* The problem
Reproduce exactly, from the data that follows, the line with "(** C30. Distributed", the line with "let now := clock i in", and every line that lies between them.

Stored data
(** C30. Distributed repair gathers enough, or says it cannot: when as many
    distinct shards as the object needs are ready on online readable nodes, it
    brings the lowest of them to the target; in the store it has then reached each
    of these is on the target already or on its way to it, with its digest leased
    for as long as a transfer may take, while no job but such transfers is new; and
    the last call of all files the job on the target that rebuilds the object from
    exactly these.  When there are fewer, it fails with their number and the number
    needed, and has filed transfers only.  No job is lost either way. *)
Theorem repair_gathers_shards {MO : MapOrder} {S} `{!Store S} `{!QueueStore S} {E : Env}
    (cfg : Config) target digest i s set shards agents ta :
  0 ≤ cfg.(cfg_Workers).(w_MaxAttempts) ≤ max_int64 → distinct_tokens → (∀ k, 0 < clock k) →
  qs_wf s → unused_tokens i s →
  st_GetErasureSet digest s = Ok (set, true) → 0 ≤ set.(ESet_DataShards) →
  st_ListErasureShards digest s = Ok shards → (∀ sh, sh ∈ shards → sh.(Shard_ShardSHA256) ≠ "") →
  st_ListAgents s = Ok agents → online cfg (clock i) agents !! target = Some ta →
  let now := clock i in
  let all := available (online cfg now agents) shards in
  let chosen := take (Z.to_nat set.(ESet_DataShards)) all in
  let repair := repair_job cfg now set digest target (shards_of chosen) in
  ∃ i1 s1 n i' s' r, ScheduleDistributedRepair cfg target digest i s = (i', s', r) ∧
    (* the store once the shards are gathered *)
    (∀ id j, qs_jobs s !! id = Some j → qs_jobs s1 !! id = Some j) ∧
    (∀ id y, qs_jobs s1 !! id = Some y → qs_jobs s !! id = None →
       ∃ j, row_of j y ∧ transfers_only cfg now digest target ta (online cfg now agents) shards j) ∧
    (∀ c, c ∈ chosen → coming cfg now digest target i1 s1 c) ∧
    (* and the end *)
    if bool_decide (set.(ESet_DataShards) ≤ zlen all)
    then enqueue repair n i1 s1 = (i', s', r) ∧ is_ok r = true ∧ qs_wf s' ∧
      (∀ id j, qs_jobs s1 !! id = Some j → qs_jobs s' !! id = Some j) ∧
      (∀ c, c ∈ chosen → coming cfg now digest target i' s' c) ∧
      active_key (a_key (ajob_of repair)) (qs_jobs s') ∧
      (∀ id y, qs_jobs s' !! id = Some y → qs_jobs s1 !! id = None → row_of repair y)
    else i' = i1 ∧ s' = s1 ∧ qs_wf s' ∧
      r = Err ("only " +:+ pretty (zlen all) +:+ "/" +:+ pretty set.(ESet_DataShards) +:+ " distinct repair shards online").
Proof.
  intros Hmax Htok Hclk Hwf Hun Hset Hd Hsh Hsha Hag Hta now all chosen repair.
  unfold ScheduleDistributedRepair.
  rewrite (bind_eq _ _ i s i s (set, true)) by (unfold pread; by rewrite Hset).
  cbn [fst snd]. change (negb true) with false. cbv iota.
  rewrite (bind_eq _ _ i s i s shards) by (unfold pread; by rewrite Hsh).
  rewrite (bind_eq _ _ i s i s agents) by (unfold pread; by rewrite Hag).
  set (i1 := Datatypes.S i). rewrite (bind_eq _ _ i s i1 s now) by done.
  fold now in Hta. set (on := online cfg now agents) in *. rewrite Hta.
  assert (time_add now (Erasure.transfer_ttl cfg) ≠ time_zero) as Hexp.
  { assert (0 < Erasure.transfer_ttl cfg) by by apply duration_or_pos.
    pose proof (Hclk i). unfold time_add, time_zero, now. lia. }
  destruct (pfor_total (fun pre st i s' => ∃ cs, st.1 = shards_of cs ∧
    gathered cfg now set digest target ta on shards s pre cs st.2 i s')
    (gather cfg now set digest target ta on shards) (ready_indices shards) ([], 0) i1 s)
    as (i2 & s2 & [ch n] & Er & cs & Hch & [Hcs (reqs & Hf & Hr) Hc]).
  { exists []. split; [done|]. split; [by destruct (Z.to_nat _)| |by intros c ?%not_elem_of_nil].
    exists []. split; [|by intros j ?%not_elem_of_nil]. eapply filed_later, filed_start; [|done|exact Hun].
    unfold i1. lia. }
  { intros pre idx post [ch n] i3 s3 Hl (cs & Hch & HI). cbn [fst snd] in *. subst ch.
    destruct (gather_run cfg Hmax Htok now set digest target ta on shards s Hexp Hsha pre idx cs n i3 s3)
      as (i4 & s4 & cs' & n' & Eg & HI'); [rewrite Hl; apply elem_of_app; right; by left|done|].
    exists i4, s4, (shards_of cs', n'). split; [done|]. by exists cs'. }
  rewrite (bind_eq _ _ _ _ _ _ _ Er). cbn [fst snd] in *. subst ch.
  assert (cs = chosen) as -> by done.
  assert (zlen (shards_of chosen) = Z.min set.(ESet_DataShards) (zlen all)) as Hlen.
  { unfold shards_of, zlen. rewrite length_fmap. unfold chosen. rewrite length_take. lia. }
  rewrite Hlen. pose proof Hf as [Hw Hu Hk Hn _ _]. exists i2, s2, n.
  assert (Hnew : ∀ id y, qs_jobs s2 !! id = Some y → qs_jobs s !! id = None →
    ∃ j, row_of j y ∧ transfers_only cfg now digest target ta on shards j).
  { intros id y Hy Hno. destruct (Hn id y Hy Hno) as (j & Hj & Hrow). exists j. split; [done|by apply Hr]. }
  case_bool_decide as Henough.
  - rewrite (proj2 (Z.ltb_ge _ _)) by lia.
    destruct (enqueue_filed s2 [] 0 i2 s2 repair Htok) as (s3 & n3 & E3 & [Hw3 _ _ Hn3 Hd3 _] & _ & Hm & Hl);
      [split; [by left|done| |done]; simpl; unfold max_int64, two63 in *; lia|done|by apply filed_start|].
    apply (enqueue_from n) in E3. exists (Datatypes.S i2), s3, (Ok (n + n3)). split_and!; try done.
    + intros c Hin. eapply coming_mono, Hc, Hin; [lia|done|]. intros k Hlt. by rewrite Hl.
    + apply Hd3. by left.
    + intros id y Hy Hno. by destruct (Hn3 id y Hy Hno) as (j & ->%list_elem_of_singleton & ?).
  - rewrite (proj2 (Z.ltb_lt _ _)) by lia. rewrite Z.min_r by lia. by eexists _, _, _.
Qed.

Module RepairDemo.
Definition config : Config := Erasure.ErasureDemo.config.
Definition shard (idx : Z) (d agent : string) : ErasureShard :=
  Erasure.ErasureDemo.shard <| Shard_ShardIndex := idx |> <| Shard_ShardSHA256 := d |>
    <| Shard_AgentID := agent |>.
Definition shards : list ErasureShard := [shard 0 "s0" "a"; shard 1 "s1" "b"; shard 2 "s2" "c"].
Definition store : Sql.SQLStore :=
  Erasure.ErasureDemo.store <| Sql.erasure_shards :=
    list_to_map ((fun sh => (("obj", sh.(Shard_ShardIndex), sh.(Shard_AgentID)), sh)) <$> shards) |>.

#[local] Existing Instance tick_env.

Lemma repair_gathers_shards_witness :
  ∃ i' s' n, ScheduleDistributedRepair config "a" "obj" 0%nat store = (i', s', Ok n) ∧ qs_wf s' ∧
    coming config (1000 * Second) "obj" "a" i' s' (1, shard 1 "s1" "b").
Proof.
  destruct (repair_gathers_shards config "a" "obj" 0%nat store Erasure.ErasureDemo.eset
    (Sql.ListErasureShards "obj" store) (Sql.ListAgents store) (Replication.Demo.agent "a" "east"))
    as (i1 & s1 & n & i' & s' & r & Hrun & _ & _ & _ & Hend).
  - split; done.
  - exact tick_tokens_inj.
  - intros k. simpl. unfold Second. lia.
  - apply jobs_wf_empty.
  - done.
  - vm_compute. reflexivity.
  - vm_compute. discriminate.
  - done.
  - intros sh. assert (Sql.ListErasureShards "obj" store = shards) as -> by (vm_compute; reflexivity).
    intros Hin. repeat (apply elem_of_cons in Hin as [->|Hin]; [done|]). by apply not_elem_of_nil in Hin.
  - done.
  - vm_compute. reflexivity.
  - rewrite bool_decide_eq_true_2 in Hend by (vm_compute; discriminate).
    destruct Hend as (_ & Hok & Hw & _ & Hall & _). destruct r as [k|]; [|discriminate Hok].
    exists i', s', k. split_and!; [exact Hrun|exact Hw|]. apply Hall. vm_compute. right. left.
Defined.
==
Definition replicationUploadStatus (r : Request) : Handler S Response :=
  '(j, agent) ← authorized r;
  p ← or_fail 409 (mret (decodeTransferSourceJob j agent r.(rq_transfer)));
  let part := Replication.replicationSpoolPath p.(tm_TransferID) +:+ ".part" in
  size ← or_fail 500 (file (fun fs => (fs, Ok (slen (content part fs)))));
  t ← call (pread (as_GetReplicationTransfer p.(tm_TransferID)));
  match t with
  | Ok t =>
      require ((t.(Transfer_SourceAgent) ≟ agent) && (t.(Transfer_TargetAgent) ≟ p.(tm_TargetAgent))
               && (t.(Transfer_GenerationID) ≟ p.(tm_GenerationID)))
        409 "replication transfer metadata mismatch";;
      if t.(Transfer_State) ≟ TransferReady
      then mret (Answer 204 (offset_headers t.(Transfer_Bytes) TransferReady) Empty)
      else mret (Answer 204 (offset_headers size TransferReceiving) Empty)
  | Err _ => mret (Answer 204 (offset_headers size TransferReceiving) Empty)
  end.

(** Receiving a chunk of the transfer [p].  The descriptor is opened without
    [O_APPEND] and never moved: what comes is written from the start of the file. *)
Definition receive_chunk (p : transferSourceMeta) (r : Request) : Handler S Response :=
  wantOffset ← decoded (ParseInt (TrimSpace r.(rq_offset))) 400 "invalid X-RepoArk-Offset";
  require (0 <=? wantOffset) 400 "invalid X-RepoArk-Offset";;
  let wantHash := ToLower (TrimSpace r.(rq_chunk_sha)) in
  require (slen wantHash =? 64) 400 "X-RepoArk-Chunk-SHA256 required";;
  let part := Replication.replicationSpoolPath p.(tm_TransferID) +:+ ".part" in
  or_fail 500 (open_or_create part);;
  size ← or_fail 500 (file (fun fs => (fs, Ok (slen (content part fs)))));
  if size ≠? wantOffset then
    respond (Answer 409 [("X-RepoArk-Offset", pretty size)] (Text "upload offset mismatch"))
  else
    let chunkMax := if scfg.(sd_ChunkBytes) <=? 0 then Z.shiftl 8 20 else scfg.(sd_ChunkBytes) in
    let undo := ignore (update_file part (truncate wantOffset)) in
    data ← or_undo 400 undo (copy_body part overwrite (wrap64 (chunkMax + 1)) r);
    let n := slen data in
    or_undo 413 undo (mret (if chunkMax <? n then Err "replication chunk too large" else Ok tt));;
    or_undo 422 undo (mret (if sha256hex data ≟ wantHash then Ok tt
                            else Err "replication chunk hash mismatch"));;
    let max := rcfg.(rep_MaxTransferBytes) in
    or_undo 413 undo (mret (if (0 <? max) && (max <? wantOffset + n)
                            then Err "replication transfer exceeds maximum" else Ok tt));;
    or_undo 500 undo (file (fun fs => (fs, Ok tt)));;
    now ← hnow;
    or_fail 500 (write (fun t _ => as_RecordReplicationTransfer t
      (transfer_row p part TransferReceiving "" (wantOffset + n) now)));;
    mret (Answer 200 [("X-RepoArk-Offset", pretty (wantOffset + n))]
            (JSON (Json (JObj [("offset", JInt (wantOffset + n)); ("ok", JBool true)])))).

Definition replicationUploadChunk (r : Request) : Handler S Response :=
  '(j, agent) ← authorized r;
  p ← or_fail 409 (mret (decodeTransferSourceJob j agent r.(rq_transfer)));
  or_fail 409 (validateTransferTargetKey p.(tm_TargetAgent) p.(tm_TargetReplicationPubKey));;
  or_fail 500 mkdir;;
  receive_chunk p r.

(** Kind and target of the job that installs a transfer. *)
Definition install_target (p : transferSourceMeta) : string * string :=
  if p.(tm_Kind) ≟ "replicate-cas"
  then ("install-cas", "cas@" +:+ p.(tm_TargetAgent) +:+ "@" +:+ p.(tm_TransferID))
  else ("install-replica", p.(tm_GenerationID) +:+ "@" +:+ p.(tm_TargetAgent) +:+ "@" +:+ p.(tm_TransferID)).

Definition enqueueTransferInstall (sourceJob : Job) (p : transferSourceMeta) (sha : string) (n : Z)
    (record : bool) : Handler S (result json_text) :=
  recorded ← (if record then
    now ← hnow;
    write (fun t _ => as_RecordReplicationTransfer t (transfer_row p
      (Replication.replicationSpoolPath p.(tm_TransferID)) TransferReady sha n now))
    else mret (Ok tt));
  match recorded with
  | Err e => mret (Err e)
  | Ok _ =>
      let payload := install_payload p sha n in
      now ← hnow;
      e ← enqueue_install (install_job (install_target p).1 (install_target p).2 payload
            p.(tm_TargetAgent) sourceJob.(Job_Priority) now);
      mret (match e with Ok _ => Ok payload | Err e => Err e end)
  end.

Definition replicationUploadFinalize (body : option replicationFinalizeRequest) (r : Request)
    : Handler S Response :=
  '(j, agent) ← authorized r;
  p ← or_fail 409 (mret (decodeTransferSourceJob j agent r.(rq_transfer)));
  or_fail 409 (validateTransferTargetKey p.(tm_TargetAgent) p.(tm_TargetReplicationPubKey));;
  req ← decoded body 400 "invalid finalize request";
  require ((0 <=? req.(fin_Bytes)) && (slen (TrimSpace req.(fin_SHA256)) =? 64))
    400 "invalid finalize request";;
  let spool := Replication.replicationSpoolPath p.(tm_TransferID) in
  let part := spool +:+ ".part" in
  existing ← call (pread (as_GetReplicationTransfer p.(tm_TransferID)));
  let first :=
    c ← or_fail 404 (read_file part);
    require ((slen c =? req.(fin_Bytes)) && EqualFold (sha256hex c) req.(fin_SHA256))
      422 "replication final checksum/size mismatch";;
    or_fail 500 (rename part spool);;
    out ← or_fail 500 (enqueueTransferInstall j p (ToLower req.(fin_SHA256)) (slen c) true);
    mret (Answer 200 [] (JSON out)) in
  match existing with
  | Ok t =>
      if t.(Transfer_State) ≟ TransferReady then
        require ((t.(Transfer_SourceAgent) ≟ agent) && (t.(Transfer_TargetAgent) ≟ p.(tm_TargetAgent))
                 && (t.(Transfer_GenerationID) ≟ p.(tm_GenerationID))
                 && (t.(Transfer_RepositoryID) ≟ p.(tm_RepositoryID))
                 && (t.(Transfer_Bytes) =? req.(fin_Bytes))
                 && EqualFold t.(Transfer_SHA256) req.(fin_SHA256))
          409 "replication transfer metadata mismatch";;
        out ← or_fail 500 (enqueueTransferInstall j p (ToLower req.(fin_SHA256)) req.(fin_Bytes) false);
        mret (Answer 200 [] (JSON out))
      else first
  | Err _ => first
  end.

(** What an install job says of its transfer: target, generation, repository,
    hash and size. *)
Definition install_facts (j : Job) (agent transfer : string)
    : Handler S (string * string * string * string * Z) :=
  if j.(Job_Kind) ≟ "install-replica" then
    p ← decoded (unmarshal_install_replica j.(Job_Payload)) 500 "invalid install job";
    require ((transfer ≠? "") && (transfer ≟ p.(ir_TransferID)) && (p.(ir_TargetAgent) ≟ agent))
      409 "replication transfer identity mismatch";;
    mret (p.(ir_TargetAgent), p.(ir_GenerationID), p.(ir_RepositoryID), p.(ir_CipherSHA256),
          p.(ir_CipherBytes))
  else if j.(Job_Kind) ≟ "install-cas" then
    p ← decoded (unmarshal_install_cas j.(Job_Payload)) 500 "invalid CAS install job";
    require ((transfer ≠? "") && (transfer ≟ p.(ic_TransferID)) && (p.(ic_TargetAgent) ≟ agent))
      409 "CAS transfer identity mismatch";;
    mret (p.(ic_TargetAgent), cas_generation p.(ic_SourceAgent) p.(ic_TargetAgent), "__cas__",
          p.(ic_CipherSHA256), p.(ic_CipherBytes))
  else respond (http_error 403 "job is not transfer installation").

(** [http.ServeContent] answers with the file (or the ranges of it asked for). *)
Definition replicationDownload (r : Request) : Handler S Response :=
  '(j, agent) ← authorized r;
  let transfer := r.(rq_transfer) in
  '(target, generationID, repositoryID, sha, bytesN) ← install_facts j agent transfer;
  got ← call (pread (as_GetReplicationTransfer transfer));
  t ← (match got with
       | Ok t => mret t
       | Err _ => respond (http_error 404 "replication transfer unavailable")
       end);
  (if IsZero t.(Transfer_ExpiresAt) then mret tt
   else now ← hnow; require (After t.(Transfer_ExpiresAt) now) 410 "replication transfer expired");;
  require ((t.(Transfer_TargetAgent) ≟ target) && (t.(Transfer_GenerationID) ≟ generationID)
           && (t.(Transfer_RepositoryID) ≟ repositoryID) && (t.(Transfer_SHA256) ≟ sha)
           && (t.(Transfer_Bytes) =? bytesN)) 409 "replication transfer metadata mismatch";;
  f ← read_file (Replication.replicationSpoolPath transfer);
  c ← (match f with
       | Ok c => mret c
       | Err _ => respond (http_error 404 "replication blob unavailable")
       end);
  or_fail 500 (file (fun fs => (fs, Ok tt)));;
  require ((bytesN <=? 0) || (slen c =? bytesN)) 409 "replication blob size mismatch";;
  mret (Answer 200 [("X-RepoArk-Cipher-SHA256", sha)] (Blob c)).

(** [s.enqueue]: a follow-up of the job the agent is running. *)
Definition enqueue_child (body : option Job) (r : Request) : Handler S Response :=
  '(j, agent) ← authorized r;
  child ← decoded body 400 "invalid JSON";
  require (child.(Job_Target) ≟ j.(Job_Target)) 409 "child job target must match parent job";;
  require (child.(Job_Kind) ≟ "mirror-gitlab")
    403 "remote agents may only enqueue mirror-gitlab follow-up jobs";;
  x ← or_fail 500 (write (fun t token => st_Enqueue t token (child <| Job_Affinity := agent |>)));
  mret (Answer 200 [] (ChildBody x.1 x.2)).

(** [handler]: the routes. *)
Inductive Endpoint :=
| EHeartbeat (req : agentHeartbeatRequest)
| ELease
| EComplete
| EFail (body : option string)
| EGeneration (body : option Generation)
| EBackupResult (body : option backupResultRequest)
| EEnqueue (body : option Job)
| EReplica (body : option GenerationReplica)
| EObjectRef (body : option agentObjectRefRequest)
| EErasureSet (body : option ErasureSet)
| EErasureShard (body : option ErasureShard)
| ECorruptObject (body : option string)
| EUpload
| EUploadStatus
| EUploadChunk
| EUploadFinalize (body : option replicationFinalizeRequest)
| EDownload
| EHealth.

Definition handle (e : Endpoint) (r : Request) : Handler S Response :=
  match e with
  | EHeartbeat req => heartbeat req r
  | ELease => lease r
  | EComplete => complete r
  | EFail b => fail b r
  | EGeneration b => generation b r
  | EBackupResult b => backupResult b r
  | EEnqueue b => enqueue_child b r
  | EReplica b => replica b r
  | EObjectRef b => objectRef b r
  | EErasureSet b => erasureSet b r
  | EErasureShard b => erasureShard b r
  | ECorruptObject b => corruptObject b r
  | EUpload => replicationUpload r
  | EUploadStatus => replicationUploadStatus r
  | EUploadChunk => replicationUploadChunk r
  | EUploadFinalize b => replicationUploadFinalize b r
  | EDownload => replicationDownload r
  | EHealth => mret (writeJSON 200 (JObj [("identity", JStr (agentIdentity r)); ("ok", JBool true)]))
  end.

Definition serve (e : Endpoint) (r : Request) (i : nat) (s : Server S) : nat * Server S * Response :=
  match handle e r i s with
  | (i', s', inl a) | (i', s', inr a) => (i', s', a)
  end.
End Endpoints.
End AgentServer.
* * *
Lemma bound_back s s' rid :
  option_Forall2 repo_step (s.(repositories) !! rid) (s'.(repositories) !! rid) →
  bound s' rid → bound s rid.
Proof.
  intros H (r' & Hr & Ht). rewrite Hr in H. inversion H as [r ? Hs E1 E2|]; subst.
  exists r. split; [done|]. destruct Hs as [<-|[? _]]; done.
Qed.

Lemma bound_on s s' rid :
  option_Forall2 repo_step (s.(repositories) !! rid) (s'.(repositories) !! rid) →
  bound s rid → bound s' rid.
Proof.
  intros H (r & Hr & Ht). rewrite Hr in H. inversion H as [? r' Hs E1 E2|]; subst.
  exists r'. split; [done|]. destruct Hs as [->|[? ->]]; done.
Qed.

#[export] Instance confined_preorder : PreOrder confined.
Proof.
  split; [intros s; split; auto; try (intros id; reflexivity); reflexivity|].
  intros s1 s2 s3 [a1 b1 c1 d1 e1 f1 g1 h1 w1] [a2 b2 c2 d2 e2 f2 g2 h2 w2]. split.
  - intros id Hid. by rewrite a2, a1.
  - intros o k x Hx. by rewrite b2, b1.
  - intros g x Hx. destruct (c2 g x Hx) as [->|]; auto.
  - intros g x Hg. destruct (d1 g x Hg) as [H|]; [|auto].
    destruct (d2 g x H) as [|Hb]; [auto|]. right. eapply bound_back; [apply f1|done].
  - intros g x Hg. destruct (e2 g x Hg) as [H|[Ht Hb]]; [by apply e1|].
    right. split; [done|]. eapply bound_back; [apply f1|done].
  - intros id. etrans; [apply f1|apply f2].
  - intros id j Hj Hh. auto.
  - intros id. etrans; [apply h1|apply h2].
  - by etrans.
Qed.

* Written solution
(** C30. Distributed repair gathers enough, or says it cannot: when as many
    distinct shards as the object needs are ready on online readable nodes, it
    brings the lowest of them to the target; in the store it has then reached each
    of these is on the target already or on its way to it, with its digest leased
    for as long as a transfer may take, while no job but such transfers is new; and
    the last call of all files the job on the target that rebuilds the object from
    exactly these.  When there are fewer, it fails with their number and the number
    needed, and has filed transfers only.  No job is lost either way. *)
Theorem repair_gathers_shards {MO : MapOrder} {S} `{!Store S} `{!QueueStore S} {E : Env}
    (cfg : Config) target digest i s set shards agents ta :
  0 ≤ cfg.(cfg_Workers).(w_MaxAttempts) ≤ max_int64 → distinct_tokens → (∀ k, 0 < clock k) →
  qs_wf s → unused_tokens i s →
  st_GetErasureSet digest s = Ok (set, true) → 0 ≤ set.(ESet_DataShards) →
  st_ListErasureShards digest s = Ok shards → (∀ sh, sh ∈ shards → sh.(Shard_ShardSHA256) ≠ "") →
  st_ListAgents s = Ok agents → online cfg (clock i) agents !! target = Some ta →
  let now := clock i in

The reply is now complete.